* [To do]:
Reproduce, exactly, the lines of the material below from the line containing "Lemma ordered_NoDup db" through the line containing "apply last_Some in", with both end lines included and nothing else.

* [Entries shown]:
:::
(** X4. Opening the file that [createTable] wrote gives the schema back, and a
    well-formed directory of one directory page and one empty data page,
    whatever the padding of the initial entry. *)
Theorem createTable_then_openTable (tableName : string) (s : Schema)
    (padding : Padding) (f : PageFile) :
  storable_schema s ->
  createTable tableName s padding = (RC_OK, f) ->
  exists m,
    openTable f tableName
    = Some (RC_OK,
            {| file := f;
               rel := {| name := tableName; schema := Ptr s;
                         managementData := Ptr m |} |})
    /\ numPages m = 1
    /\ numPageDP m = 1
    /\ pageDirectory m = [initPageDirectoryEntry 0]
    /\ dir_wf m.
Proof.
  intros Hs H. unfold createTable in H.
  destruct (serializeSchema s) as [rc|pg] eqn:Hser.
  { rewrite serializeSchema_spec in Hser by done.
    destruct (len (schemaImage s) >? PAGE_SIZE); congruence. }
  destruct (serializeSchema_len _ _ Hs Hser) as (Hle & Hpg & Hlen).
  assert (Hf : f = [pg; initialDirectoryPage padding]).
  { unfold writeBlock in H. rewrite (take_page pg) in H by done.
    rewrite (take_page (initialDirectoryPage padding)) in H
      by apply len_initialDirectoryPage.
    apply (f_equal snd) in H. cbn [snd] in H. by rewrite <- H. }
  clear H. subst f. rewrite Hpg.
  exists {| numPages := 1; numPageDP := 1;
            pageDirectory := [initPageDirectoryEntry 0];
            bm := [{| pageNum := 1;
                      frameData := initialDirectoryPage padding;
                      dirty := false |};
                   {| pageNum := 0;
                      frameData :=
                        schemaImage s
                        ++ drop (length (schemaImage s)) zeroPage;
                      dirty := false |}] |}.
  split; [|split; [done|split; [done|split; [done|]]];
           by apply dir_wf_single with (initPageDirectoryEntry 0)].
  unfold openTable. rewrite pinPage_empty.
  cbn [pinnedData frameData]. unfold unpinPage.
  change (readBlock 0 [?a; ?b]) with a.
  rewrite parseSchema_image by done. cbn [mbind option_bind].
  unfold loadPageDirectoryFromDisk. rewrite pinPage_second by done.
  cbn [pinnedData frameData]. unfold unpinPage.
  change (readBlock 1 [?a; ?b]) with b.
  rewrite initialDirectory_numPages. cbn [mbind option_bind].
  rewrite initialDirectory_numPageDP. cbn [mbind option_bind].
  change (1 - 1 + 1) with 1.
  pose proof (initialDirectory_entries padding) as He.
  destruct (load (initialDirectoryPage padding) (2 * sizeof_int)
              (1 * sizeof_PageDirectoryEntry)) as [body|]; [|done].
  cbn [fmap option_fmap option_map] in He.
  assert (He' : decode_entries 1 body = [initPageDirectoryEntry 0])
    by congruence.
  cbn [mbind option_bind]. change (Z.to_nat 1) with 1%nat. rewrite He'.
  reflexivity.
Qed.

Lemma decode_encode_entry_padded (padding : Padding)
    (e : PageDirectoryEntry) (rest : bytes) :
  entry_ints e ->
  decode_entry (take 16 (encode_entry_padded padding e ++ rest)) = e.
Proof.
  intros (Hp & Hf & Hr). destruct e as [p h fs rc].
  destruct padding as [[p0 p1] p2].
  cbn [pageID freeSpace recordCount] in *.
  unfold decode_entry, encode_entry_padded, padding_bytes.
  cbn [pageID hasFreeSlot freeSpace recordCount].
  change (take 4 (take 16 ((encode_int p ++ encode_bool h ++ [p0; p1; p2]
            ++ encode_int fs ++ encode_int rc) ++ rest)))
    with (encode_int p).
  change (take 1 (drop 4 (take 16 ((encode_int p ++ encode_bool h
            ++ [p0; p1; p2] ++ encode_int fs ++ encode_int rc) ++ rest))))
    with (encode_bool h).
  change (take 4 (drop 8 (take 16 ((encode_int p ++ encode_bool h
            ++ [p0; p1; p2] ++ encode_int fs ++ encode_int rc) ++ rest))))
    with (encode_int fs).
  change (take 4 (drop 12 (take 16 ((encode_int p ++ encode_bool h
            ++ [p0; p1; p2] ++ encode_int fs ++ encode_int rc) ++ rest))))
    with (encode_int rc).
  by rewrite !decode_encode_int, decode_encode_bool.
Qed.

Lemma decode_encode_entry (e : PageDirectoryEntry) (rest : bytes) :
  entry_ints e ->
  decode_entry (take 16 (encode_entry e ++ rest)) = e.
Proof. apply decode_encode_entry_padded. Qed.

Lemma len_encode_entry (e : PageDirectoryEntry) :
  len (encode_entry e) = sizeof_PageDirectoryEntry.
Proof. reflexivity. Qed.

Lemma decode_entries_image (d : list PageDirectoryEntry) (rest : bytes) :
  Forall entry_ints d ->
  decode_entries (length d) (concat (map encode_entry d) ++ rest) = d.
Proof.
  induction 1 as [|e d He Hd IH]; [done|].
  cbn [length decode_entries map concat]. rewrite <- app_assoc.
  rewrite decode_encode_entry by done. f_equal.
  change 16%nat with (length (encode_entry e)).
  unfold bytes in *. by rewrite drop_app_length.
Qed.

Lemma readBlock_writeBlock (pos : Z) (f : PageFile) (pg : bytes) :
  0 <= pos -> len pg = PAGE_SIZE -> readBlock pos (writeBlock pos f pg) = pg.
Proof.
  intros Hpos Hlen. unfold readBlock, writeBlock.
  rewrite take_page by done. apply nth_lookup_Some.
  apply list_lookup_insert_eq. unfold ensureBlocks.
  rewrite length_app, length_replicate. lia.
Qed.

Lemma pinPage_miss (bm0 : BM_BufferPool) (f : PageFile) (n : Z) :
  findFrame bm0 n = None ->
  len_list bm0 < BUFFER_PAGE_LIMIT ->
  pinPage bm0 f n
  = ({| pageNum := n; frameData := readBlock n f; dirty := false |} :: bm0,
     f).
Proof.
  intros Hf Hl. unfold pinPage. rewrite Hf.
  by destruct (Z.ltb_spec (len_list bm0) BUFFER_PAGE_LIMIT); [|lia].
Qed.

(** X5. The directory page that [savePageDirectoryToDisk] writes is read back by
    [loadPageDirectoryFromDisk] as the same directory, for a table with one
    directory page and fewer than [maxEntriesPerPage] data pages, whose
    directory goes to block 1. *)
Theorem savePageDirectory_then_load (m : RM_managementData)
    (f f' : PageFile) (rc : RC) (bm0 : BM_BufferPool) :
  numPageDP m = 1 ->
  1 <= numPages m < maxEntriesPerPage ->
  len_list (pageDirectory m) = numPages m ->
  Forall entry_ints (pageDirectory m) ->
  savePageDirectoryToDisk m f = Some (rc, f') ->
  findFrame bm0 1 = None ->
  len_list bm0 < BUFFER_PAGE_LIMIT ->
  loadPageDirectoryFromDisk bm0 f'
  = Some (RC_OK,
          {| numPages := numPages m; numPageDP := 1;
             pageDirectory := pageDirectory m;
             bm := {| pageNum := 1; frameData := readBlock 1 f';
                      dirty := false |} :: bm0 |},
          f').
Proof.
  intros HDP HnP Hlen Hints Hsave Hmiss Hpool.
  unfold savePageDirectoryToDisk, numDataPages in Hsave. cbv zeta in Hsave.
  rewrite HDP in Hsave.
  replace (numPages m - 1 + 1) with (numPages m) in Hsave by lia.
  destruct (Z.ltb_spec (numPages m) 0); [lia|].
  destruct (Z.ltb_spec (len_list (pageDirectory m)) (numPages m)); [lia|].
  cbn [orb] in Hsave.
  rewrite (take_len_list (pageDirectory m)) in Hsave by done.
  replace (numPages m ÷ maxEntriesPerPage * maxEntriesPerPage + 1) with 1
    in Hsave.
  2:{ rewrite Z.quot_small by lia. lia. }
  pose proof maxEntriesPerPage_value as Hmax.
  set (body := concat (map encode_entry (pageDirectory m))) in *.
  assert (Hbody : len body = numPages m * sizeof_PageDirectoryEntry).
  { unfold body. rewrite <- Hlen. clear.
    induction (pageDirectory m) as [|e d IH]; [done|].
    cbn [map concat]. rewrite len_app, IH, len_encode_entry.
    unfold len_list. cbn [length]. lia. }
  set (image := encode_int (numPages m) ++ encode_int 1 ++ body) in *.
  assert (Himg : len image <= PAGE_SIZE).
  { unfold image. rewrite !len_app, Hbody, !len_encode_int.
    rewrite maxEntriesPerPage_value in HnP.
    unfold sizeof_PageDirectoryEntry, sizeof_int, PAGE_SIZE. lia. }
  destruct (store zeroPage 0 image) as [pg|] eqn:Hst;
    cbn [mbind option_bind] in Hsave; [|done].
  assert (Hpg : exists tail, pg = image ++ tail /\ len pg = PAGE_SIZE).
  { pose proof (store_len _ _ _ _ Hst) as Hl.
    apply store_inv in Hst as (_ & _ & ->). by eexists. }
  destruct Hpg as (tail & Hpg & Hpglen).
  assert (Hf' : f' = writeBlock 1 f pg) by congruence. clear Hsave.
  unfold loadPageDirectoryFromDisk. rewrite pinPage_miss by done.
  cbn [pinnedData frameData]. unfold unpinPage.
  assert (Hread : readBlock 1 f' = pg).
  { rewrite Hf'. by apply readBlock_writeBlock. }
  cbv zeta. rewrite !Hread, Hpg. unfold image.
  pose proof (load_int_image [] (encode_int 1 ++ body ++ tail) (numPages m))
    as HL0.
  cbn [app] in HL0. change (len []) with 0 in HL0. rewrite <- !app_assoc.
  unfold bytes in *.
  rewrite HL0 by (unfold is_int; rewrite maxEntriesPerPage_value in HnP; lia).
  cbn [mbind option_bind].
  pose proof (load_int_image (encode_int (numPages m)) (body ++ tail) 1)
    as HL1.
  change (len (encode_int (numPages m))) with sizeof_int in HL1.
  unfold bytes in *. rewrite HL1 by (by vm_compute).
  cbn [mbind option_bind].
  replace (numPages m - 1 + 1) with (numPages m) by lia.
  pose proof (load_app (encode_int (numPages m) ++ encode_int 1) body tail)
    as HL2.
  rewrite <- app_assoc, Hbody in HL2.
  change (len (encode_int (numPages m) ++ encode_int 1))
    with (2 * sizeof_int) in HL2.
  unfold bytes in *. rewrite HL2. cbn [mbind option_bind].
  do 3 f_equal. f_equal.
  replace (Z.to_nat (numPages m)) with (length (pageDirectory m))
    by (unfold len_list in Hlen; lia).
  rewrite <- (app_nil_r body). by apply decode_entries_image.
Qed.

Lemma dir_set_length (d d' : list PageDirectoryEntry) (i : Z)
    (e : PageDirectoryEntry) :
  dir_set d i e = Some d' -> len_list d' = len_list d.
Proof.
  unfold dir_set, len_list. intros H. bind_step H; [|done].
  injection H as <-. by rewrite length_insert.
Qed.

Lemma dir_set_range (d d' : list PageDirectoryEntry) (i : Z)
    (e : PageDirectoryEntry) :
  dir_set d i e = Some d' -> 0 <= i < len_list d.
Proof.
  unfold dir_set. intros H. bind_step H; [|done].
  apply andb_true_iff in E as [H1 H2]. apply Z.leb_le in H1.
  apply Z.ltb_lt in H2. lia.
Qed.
:::
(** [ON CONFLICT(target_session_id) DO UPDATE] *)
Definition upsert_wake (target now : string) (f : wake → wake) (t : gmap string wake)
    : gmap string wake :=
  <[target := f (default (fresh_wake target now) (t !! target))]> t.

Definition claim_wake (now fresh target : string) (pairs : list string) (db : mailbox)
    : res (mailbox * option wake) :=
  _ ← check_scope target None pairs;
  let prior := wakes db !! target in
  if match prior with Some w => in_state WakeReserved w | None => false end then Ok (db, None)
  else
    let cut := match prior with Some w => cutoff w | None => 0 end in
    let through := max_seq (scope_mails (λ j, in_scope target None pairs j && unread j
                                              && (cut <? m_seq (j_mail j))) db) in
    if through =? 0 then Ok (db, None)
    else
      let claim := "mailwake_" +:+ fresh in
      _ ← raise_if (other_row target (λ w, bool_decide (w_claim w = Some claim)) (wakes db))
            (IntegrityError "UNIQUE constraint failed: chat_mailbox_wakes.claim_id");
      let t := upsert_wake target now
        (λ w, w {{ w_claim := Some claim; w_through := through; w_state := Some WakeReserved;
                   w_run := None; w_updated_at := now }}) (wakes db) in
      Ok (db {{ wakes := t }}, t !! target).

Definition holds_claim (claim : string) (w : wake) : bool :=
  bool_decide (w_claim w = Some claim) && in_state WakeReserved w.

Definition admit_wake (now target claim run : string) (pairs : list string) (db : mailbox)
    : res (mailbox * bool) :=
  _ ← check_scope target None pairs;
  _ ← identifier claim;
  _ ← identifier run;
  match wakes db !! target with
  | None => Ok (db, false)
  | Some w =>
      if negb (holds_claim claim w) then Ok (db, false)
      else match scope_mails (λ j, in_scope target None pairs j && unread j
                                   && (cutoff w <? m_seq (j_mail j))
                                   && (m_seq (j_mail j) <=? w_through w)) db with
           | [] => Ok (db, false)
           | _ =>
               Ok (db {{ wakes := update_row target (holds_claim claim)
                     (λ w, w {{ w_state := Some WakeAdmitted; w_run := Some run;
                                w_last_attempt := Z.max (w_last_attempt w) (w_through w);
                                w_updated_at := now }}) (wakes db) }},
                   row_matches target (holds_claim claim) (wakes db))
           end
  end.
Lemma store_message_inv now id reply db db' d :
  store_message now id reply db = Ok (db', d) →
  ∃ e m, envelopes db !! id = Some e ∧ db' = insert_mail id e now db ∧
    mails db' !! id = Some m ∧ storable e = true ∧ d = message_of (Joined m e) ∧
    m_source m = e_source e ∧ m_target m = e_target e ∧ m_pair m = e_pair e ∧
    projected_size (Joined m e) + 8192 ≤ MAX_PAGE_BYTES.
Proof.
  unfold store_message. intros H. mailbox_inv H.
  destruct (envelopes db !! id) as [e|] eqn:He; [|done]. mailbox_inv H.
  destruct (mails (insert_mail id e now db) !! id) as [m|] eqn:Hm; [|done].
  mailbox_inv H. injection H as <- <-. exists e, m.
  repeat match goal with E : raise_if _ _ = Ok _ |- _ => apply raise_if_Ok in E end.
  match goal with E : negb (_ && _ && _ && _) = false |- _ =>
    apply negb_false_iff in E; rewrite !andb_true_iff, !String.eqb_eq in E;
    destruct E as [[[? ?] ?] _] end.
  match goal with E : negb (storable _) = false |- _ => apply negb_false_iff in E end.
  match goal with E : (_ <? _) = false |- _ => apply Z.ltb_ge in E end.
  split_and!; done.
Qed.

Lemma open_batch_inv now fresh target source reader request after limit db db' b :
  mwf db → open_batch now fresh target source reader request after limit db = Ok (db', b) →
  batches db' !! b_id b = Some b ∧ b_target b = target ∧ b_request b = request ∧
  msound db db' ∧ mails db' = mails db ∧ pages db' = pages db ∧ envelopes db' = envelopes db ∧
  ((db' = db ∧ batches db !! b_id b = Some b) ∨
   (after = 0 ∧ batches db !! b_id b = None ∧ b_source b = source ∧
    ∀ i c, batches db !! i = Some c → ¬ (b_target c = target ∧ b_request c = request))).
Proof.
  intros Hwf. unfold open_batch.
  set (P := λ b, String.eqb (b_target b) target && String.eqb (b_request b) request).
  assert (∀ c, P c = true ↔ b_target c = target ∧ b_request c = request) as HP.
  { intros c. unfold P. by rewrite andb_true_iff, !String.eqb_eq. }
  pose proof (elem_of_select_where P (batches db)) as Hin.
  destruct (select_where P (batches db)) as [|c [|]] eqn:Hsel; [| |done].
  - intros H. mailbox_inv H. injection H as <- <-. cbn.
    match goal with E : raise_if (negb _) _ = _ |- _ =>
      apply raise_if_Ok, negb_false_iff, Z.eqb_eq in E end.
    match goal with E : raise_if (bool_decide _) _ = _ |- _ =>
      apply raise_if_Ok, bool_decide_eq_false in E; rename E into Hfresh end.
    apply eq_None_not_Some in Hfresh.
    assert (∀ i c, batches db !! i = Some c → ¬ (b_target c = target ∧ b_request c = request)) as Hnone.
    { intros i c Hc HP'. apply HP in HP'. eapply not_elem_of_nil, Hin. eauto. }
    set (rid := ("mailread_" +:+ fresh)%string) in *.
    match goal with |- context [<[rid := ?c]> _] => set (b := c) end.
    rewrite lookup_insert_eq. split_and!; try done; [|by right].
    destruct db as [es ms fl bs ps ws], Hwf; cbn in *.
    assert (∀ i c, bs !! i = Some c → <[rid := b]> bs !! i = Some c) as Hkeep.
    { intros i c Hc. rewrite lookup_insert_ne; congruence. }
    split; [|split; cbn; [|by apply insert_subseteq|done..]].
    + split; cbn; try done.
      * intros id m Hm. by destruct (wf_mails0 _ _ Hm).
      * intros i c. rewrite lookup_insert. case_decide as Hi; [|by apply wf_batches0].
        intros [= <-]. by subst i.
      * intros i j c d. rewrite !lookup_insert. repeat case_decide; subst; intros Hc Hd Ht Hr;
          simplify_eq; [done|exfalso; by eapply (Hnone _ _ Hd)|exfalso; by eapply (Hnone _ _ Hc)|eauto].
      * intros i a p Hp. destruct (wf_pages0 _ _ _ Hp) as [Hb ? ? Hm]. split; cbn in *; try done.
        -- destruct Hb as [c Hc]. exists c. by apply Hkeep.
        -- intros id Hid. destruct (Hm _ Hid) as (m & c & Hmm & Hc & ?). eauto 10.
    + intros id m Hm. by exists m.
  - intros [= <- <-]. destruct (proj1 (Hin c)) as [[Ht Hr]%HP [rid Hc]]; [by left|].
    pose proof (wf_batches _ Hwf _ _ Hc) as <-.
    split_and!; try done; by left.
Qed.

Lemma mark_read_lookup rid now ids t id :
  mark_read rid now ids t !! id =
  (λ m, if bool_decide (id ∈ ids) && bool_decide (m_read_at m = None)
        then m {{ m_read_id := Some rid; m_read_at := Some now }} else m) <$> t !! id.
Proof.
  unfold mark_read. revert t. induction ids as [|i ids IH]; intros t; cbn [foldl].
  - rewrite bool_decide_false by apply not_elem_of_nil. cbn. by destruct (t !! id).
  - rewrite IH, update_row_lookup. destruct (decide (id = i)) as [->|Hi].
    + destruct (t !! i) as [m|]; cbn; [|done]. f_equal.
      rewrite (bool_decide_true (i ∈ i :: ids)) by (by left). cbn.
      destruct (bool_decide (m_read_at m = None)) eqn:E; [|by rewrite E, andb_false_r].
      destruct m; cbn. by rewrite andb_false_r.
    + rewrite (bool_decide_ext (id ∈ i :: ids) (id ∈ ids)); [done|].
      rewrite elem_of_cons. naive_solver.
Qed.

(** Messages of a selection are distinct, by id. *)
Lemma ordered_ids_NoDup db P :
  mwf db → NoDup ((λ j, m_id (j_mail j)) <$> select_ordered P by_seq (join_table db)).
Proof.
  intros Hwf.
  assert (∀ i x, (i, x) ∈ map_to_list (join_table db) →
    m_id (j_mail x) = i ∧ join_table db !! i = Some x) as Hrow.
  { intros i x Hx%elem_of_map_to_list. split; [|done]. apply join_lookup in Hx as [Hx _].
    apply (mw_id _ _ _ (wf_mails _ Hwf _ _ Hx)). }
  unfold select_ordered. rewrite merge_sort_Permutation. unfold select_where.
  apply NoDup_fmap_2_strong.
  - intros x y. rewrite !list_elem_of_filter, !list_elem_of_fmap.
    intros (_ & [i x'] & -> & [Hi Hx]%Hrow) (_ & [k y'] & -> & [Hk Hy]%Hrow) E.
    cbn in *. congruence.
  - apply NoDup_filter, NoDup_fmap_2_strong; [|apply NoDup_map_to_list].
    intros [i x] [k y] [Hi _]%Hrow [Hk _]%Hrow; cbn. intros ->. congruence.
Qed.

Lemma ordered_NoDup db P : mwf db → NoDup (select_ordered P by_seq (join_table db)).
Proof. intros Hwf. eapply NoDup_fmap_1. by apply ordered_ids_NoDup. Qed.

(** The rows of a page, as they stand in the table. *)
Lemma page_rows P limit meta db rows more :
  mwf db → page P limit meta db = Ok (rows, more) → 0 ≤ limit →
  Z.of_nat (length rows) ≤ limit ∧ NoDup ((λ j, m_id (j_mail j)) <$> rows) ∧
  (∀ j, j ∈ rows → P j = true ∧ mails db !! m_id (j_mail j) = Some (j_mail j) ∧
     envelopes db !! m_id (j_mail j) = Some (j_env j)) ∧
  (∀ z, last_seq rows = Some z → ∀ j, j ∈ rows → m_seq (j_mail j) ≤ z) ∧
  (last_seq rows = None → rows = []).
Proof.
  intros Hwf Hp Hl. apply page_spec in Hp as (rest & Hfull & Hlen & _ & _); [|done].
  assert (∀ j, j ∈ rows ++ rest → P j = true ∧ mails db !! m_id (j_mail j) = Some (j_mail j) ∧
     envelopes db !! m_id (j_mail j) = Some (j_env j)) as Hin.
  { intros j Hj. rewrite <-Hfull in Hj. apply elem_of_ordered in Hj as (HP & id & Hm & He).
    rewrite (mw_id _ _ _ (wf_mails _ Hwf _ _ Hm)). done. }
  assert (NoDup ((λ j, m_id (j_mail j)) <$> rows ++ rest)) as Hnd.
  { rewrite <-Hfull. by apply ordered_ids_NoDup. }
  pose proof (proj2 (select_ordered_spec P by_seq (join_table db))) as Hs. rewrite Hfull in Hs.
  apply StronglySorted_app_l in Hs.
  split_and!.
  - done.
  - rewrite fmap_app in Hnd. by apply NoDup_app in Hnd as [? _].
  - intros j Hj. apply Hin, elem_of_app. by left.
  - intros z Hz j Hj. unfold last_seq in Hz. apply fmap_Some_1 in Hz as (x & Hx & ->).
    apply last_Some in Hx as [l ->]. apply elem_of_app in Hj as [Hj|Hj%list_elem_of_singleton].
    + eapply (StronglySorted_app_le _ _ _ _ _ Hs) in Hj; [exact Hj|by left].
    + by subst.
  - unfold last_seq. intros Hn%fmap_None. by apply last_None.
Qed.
:::
* [Solved exercise]:
Lemma ordered_NoDup db P : mwf db → NoDup (select_ordered P by_seq (join_table db)).
Proof. intros Hwf. eapply NoDup_fmap_1. by apply ordered_ids_NoDup. Qed.

(** The rows of a page, as they stand in the table. *)
Lemma page_rows P limit meta db rows more :
  mwf db → page P limit meta db = Ok (rows, more) → 0 ≤ limit →
  Z.of_nat (length rows) ≤ limit ∧ NoDup ((λ j, m_id (j_mail j)) <$> rows) ∧
  (∀ j, j ∈ rows → P j = true ∧ mails db !! m_id (j_mail j) = Some (j_mail j) ∧
     envelopes db !! m_id (j_mail j) = Some (j_env j)) ∧
  (∀ z, last_seq rows = Some z → ∀ j, j ∈ rows → m_seq (j_mail j) ≤ z) ∧
  (last_seq rows = None → rows = []).
Proof.
  intros Hwf Hp Hl. apply page_spec in Hp as (rest & Hfull & Hlen & _ & _); [|done].
  assert (∀ j, j ∈ rows ++ rest → P j = true ∧ mails db !! m_id (j_mail j) = Some (j_mail j) ∧
     envelopes db !! m_id (j_mail j) = Some (j_env j)) as Hin.
  { intros j Hj. rewrite <-Hfull in Hj. apply elem_of_ordered in Hj as (HP & id & Hm & He).
    rewrite (mw_id _ _ _ (wf_mails _ Hwf _ _ Hm)). done. }
  assert (NoDup ((λ j, m_id (j_mail j)) <$> rows ++ rest)) as Hnd.
  { rewrite <-Hfull. by apply ordered_ids_NoDup. }
  pose proof (proj2 (select_ordered_spec P by_seq (join_table db))) as Hs. rewrite Hfull in Hs.
  apply StronglySorted_app_l in Hs.
  split_and!.
  - done.
  - rewrite fmap_app in Hnd. by apply NoDup_app in Hnd as [? _].
  - intros j Hj. apply Hin, elem_of_app. by left.
  - intros z Hz j Hj. unfold last_seq in Hz. apply fmap_Some_1 in Hz as (x & Hx & ->).
    apply last_Some in Hx as [l ->]. apply elem_of_app in Hj as [Hj|Hj%list_elem_of_singleton].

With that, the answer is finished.